### Task goal
Using the data that follows, return exactly the lines from the one that contains "unfold connection_of, global_eqb." through the one that contains "connection_of (mkParty 5", ends included.

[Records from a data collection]
----------------

(** What a method leaves of the server. *)
Definition user_effect (s s' : CServer) : Prop := user_frame s s' /\ (user_quiet -> shrinks s s').

Lemma call_user_effect e s n : unless_user (call_user e (s, n)) (fun _ => user_effect s).
Proof.
  set (n1 := n <| n_tick := S (n_tick n) |>). set (n2 := n1 <| n_log ::= fun l => l ++ [e (sv_mId s)] |>).
  assert (Hc : call_user e (s, n) = run_user (st_user (n_tick n)) (s, n2)).
  { unfold call_user.
    erewrite pbind_ok; [|unfold on_net; erewrite zoom_ok; [|unfold next_tick, mbind, Prog_bind, pgets, pmodify; reflexivity]; cbn; reflexivity].
    erewrite pbind_ok; [|unfold self, pgets; cbn [fst]; reflexivity].
    erewrite pbind_ok; [|unfold on_net; erewrite zoom_ok; [|unfold log_effect, pmodify; reflexivity]; cbn; reflexivity].
    reflexivity. }
  rewrite Hc. destruct (run_user (st_user (n_tick n)) (s, n2)) as [[] [s' n']|c] eqn:Hr; cbn; [|by eexists _, _].
  split; [apply (user_program_frame _ _ _ _ Hr)|].
  intros Hq. apply (quiet_frame shrinks _ (Hq _) _ _ _ Hr).
Qed.

Definition not_of (p : SPartyID) (sd : SessionData) : Prop := party_eqb (sd_clientID sd) p = false.
#[local] Instance not_of_dec p sd : Decision (not_of p sd) := decide (party_eqb (sd_clientID sd) p = false).

Lemma sessions_loop_effect p front back s n :
  sv_mSessions s = front ++ back ->
  unless_user (sessions_loop (length back) (length front) p (s, n)) (fun _ s' =>
    sv_mSessions s' = front ++ filter (not_of p) back /\
    sv_mClientConnections s' = sv_mClientConnections s /\ (user_quiet -> shrinks s s')).
Proof.
  revert front s n. induction back as [|sd back IH]; intros front s n Hs.
  { cbn. split; [done|]. split; [done|]. reflexivity. }
  cbn [length sessions_loop].
  erewrite pbind_ok; [|unfold self, pgets; cbn [fst]; rewrite Hs; by rewrite list_lookup_middle]. cbv beta match.
  rewrite filter_cons. destruct (decide (not_of p sd)) as [Hn|Hn]; unfold not_of in Hn.
  - rewrite Hn. specialize (IH (front ++ [sd]) s n). rewrite length_app, Nat.add_1_r in IH.
    rewrite <- !app_assoc in IH. cbn [app] in IH. by apply IH.
  - apply not_false_is_true in Hn. rewrite Hn.
    erewrite pbind_ok; [|unfold change, pmodify; cbn [fst snd]; reflexivity]. cbv beta.
    set (s1 := s <| sv_mCurrentSequenceNr := _ |>).
    apply (unless_user_bind _ _ _ _ (fun _ => user_effect s1)).
    { destruct (st_method (sd_updateId sd)) as [[]|]; try (split; reflexivity).
      apply call_user_effect. }
    intros _ s2 n2 [[Hf1 Hf2 Hf3] Hsh1].
    erewrite pbind_ok; [|unfold change, pmodify; cbn [fst snd]; reflexivity]. cbv beta.
    set (s3 := s2 <| sv_mCurrentSequenceNr := _ |> <| sv_mSessions ::= _ |>).
    eapply unless_user_mono; [apply (IH front s3 n2)|].
    { unfold s3. cbn. rewrite Hf1. unfold s1. cbn. rewrite Hs. apply delete_middle. }
    intros _ s' (Hs' & Hc' & Hsh'). split; [done|]. split; [by rewrite Hc'|]. intros Hq.
    trans s1; [by apply fr_other|]. trans s2; [auto|]. trans s3; [by split; [auto|left]|auto].
Qed.

(** What is gone whatever the user's methods do: the connection, the register sessions and
    the unblocked requests of the client. *)
Record gone (p : SPartyID) (s s' : CServer) : Prop := {
  go_connections : sv_mClientConnections s' = erase_connection p (sv_mClientConnections s);
  go_sessions : sv_mSessions s' = filter (not_of p) (sv_mSessions s);
  go_unblocked : forall h x, sv_mUnblockedSessions s' !! h = Some x -> party_eqb (sn_clientID x) p = false;
}.

(** What is left of a client: nothing; of the others, their connections, their sessions and
    no more notifications and unblocked requests than they had. *)
Record forgotten (p : SPartyID) (s s' : CServer) : Prop := {
  fg_connections : sv_mClientConnections s' = erase_connection p (sv_mClientConnections s);
  fg_notifications : forall x, x ∈ sv_mNotifications s' ->
    party_eqb (sn_clientID x) p = false /\ x ∈ sv_mNotifications s;
  fg_sessions : sv_mSessions s' = filter (not_of p) (sv_mSessions s);
  fg_unblocked : forall h x, sv_mUnblockedSessions s' !! h = Some x ->
    party_eqb (sn_clientID x) p = false /\
    (sv_mUnblockedSessions s !! h = Some x \/ x ∈ sv_mNotifications s);
}.

Definition cleaned (p : SPartyID) (s s' : CServer) : Prop := gone p s s' /\ (user_quiet -> forgotten p s s').

Lemma cleanup_client_cleans p s n : unless_user (cleanup_client p (s, n)) (fun _ => cleaned p s).
Proof.
  unfold cleanup_client.
  set (s1 := s <| sv_mNotifications ::= removed (R_value p) INVALID_ID |>).
  erewrite (pbind_ok _ _ _ tt (s1, n)) by done.
  set (s2 := s1 <| sv_mClientID := p |>).
  apply (unless_user_bind _ _ _ _ (fun _ s3 => sv_mSessions s3 = filter (not_of p) (sv_mSessions s) /\
    sv_mClientConnections s3 = sv_mClientConnections s /\ (user_quiet -> shrinks s2 s3))).
  { unfold removeAllSessions. erewrite (pbind_ok _ _ _ tt (s2, n)) by done.
    erewrite (pbind_ok _ _ _ (length (sv_mSessions s2)) (s2, n)) by done.
    eapply unless_user_bind; [apply (sessions_loop_effect p [] (sv_mSessions s2) s2 n); done|].
    intros _ s3 n3 (Hs3 & Hc3 & Hsh). split; [done|]. split; [done|]. intros Hq.
    destruct (Hsh Hq). by split. }
  intros _ s4 n4 (Hs4 & Hc4 & Hsh).
  erewrite pbind_ok; [|unfold removeUnblockedSessions, change, pmodify; cbn [fst snd]; reflexivity].
  unfold change, pmodify. cbn [unless_user fst]. split.
  - split; cbn; [by rewrite Hc4|done|]. by intros h x [_ Hp]%map_lookup_filter_Some.
  - intros Hq. destruct (Hsh Hq) as [Hn4 Hu4].
    assert (Hn : forall x, x ∈ sv_mNotifications s4 -> party_eqb (sn_clientID x) p = false /\ x ∈ sv_mNotifications s).
    { intros x Hx%Hn4. unfold s2, s1 in Hx. cbn in Hx. rewrite removed_value in Hx.
      apply list_elem_of_filter in Hx as [Hx Hin]. split; [|done]. unfold concerns in Hx.
      rewrite Z.eqb_refl in Hx. cbn in Hx. by rewrite andb_true_r in Hx. }
    split; cbn; [by rewrite Hc4|exact Hn|done|].
    intros h x [Hx Hp]%map_lookup_filter_Some. cbn in Hp. split; [done|].
    apply Hu4 in Hx as [Hx|Hx]; [by left|]. right. unfold s2, s1 in Hx. cbn in Hx.
    by eapply elem_of_removed.
Qed.

(** The same clean-up follows the pulse that a client is gone. *)
Lemma detached_forgets id s n c :
  find_first (fun c => cc_id c =? id) (sv_mClientConnections s) = Some c ->
  unless_user (handleClientDetached id (s, n)) (fun found s' => found = true /\ cleaned (cc_clientID c) s s').
Proof.
  intros Hc. unfold handleClientDetached.
  erewrite pbind_ok; [|unfold self, pgets; cbn [fst]; by rewrite Hc]. cbv beta match.
  eapply unless_user_bind; [apply cleanup_client_cleans|]. intros [] s' n' Hf. exact (conj eq_refl Hf).
Qed.

(** A servicebroker call that nothing is read from. *)
Lemma sb_request_returns call n : exists t n', sb_request call n = Ok t n'.
Proof.
  unfold sb_request, GetSBHandle, mbind, Prog_bind, pgets. destruct (n_sbHandle n <=? 0); cbn; eauto.
Qed.

(** C32. A disconnect request of a connected client, for every program of the user: it is
    aborted only if a method of the user, called when a register session ends, aborts.
    Otherwise it takes off the list the connection of the client and no other, its register
    sessions and no others, and leaves no unblocked request of it.  Unless the methods of the
    user prepare responses then, nothing else appears and no notification of the client is
    left ([prepared_while_leaving] shows one that is). *)
Theorem disconnect_forgets p c s n :
  server_inv s -> connection_of p (sv_mClientConnections s) = Some c ->
  match handleDisconnectRequest p (s, n) with
  | Ok _ (s', n') =>
    gone (cc_clientID c) s s' /\ (user_quiet -> forgotten (cc_clientID c) s s') /\
    connection_of p (sv_mClientConnections s') = None /\
    (forall q, globalID q <> globalID p ->
       connection_of q (sv_mClientConnections s') = connection_of q (sv_mClientConnections s))
  | Aborted x => user_aborts x
  end.
Proof.
  intros [Hsort _] Hc. unfold handleDisconnectRequest.
  erewrite pbind_ok; [|unfold self, pgets; cbn [fst]; by rewrite Hc]. cbv beta match.
  assert (Hclear : exists n1, pwhen (negb (cc_notificationID c =? 0))
    (on_net (sb_clearNotification (cc_notificationID c))) (s, n) = Ok tt (s, n1)).
  { destruct (negb _); cbn [pwhen]; [|by eexists]. unfold on_net, zoom, sb_clearNotification. cbn.
    destruct (sb_request_returns (SB_ClearNotification (cc_notificationID c)) n) as (t & n1 & Hr).
    erewrite pbind_ok by exact Hr. by eexists. }
  destruct Hclear as [n1 Hclear]. erewrite pbind_ok; [|exact Hclear].
  pose proof (cleanup_client_cleans (cc_clientID c) s n1) as Hclean.
  destruct (cleanup_client (cc_clientID c) (s, n1)) as [[] [s' n']|x]; [|exact Hclean].
  destruct Hclean as [Hg Hf]. cbn [fst] in Hg, Hf. split; [done|]. split; [done|].
  assert (globalID (cc_clientID c) = globalID p) as Hid.
  { apply find_first_Some in Hc as [_ Hid]. by apply Z.eqb_eq. }
  rewrite (go_connections _ _ _ Hg). split.
  - assert (He : connection_of p = connection_of (cc_clientID c)); [|by rewrite He; apply connection_of_erased].
    unfold connection_of, global_eqb. by rewrite Hid.
  - intros q Hq. apply connection_of_others. congruence.
Qed.
End cleanup.

(** ** Examples *)

#[local] Existing Instance demo_env.
#[local] Instance quiet_stub : StubEnv := {|
  st_getResponse := fun _ => 0x80000000;
  st_method := fun id => if id =? 2 then Some M_register else Some M_request;
  st_implVersion := 0xfffffffe;
  st_decode := fun _ _ => Done true;
  st_write := fun _ v _ _ _ => v;
  st_user := fun _ => U_clearActiveSessions U_done;
  st_grows := fun _ => false;
  st_junk := fun _ => 0;
|}.

Lemma demo_server_inv : server_inv demo_server.
Proof. split; [repeat constructor|done]. Qed.

Lemma disconnect_forgets_witness :
  exists s' n', handleDisconnectRequest (mkParty 5 0) (demo_server, demo_net) = Ok tt (s', n') /\
    forgotten (cc_clientID demo_client) demo_server s' /\
    connection_of (mkParty 5 0) (sv_mClientConnections s') = None.
Proof.
  pose proof (disconnect_forgets (mkParty 5 0) demo_client demo_server demo_net demo_server_inv eq_refl) as Hd.
  destruct (handleDisconnectRequest (mkParty 5 0) (demo_server, demo_net)) as [[] [s' n']|x] eqn:Hr;
    [|by vm_compute in Hr].
  destruct Hd as (_ & Hf & Hc & _). exists s', n'. split; [reflexivity|]. split; [|exact Hc].
  apply Hf. intros t. exact I.
Defined.

Definition demo_calls : list ServerCall :=
  [SC_connect (mkConnectHandle (MessageHeader_new (mkParty 9 0) (mkParty 6 0) ConnectRequest 0 8) 2 (78, 4));
   SC_data (mkDataHandle (mkParty 6 0) 0 (RequestType_value REQUEST_NOTIFY) 0x80000000 0 []);
   SC_disconnect (mkParty 5 0); SC_detached 4].

Lemma server_invariant_witness :
  exists s' n', pfor demo_calls run_call (CServer_new 1 (mkSFNDDescr (mkVersion 1 0) []) false ∅, demo_net)
                = Ok tt (s', n') /\
    (server_inv s' /\ NoDup (map (fun c => globalID (cc_clientID c)) (sv_mClientConnections s'))).
Proof.
  destruct (pfor demo_calls run_call (CServer_new 1 (mkSFNDDescr (mkVersion 1 0) []) false ∅, demo_net))
    as [[] [s' n']|] eqn:Hr; [|by vm_compute in Hr].
  exists s', n'. split; [done|]. by eapply server_invariant.
Defined.

(** A user that prepares the response to an unblocked request when a register session ends. *)
Definition preparing_stub : StubEnv := {|
  st_getResponse := fun _ => 0x80000000;
  st_method := fun id => if id =? 2 then Some M_register else Some M_request;
  st_implVersion := 0xfffffffe;
  st_decode := fun _ _ => Done true;
  st_write := fun _ v _ _ _ => v;
  st_user := fun _ => U_prepareResponse 7 U_done;
  st_grows := fun _ => false;
  st_junk := fun _ => 0;
|}.

(** [cleanup_client] removes the notifications before it ends the sessions: that of the
    unblocked request comes back and outlives its client. *)
Example prepared_while_leaving :
  let n5 := mkSNotification INVALID_SESSION_ID (mkParty 5 0) 0 0x80000000 in
  let s := demo_server <| sv_mSessions := [mkSession 3 (mkParty 5 0) 1 2] |>
                       <| sv_mUnblockedSessions := {[7 := n5]} |> in
  match @handleDisconnectRequest _ preparing_stub (mkParty 5 0) (s, demo_net) with
  | Ok _ (s', _) => sv_mClientConnections s' = [] /\ sv_mNotifications s' = [n5]
  | Aborted _ => False
  end.
Proof. vm_compute. done. Qed.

----------------

### Output
    unfold connection_of, global_eqb. by rewrite Hid.
  - intros q Hq. apply connection_of_others. congruence.
Qed.
End cleanup.

(** ** Examples *)

#[local] Existing Instance demo_env.
#[local] Instance quiet_stub : StubEnv := {|
  st_getResponse := fun _ => 0x80000000;
  st_method := fun id => if id =? 2 then Some M_register else Some M_request;
  st_implVersion := 0xfffffffe;
  st_decode := fun _ _ => Done true;
  st_write := fun _ v _ _ _ => v;
  st_user := fun _ => U_clearActiveSessions U_done;
  st_grows := fun _ => false;
  st_junk := fun _ => 0;
|}.

Lemma demo_server_inv : server_inv demo_server.
Proof. split; [repeat constructor|done]. Qed.

Lemma disconnect_forgets_witness :
  exists s' n', handleDisconnectRequest (mkParty 5 0) (demo_server, demo_net) = Ok tt (s', n') /\
    forgotten (cc_clientID demo_client) demo_server s' /\
    connection_of (mkParty 5 0) (sv_mClientConnections s') = None.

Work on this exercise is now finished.